According to the results of the current study, the incidence of T2DM increased significantly with time and age, a finding in agreement with the results of previous studies [41-43]. Evidence suggests that senescent cells, implicated in the generation of insulin resistance, accumulate in various tissues with aging .
Regarding study strengths, this is the first study with a longitudinal design, long term follow-up, and large sample size investigating the possible interaction between the history of GDM and thyroid disorders in the incidence of T2DM. Also, using pooled logistic approaches helped us to further adjust our results for assumed confounders that were precisely measured in this study including age, familial history of diabetes, smoking, anthropometric indices, and lipid profiles.
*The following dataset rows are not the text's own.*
(** * The ART fault manager (runtime/fault_handler.cc)

    A shallow embedding of [art::FaultManager]: the registry of
    generated-code ranges (a singly linked list of heap nodes headed by
    [generated_code_ranges_]), the two handler vectors, the lifecycle flag
    and the dispatch routine [HandleFault], followed by the properties of
    the specification that concern them.

    The code is sequentialised: one call runs to completion before the next
    starts, so an atomic load or store is a plain read or write of the cell
    and its memory order is recorded but has no effect.  The mutex
    [generated_code_ranges_lock_] only excludes other writers and is
    therefore not represented.

    Logging through [VLOG] and the [TEST_NESTED_SIGNAL] block are left out.
    The calls that leave the fault manager are recorded in a trace.  A
    handler's [Action] is a collaborator: it is taken as a function that
    returns whether the handler claims the fault, and each call of it is
    recorded. *)

From stdpp Require Import base numbers option list strings gmap fin_maps.
From Stdlib Require Import ZArith Lia.

Local Open Scope Z_scope.

(** ** Machine data *)

(** [uintptr_t] and [size_t] on the 64-bit targets: integers modulo
    [2^64].  Pointers are addresses; [nullptr] is address 0. *)
Definition kBitsPerIntPtrT : Z := 64.
Definition uintptr_modulus : Z := 2 ^ kBitsPerIntPtrT.

Definition is_uintptr (a : Z) : Prop := 0 <= a < uintptr_modulus.

(** Unsigned subtraction [a - b] on [uintptr_t]. *)
Definition uintptr_sub (a b : Z) : Z := (a - b) mod uintptr_modulus.

Definition ptr : Type := Z.
Definition nullptr : ptr := 0.

(** [struct FaultManager::GeneratedCodeRange]. *)
Record GeneratedCodeRange : Type := mkGeneratedCodeRange {
  next : ptr;     (* std::atomic<GeneratedCodeRange*> next *)
  start : Z;      (* const void* start *)
  size : Z        (* size_t size *)
}.

Inductive memory_order : Type :=
| memory_order_relaxed
| memory_order_acquire
| memory_order_release.

Inductive MembarrierCommand : Type :=
| kRegisterPrivateExpedited
| kPrivateExpedited.

(** Calls that leave the fault manager, in the order they are made. *)
Inductive Event : Type :=
| Ev_Action (handler : ptr)                 (* handler->Action(sig, info, context) *)
| Ev_art_sigsegv_fault                      (* art_sigsegv_fault() *)
| Ev_AddSpecialSignalHandlerFn              (* AddSpecialSignalHandlerFn(SIGSEGV, &sa) *)
| Ev_RemoveSpecialSignalHandlerFn           (* RemoveSpecialSignalHandlerFn(SIGSEGV, ..) *)
| Ev_membarrier (cmd : MembarrierCommand)   (* art::membarrier(cmd) *)
| Ev_LOG_WARNING                            (* LOG(WARNING) << ... *)
| Ev_delete_handler (handler : ptr)         (* delete of a FaultHandler *)
| Ev_RunEmptyCheckpoint.                    (* GetThreadList()->RunEmptyCheckpoint() *)

Global Instance MembarrierCommand_eq_dec : EqDecision MembarrierCommand.
Proof. solve_decision. Defined.

Global Instance Event_eq_dec : EqDecision Event.
Proof. solve_decision. Defined.

(** The process state the fault manager works on: the live
    [GeneratedCodeRange] objects on the heap, the members of the
    [fault_manager] object, and the trace of outgoing calls. *)
Record FaultManager : Type := mkFaultManager {
  memory : gmap Z GeneratedCodeRange;
  generated_code_ranges_ : ptr;
  generated_code_handlers_ : list ptr;
  other_handlers_ : list ptr;
  initialized_ : bool;
  trace : list Event
}.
However, the present analyses do have some limitations, which should be addressed. First, GDM was determined based on a self-reporting questionnaire and medical records, although the universal screening strategy of GDM in Iran and subsequent monitoring and treatment of GDM may restrict this bias. Our study is limited by lack of data on some parameters such as insulin use that may affect the progression to T2DM. Furthermore, Of 1894 participants of the present study, 146 (7.7%) of whom had hypothyroidism. Unfortunately, there was not enough power to check the interaction term between hypothyroidism and age, which was the limitation of this study. Last but not least, serum FT3 levels, as biologically active hormones involved in glucose metabolism were not assessed in the current study.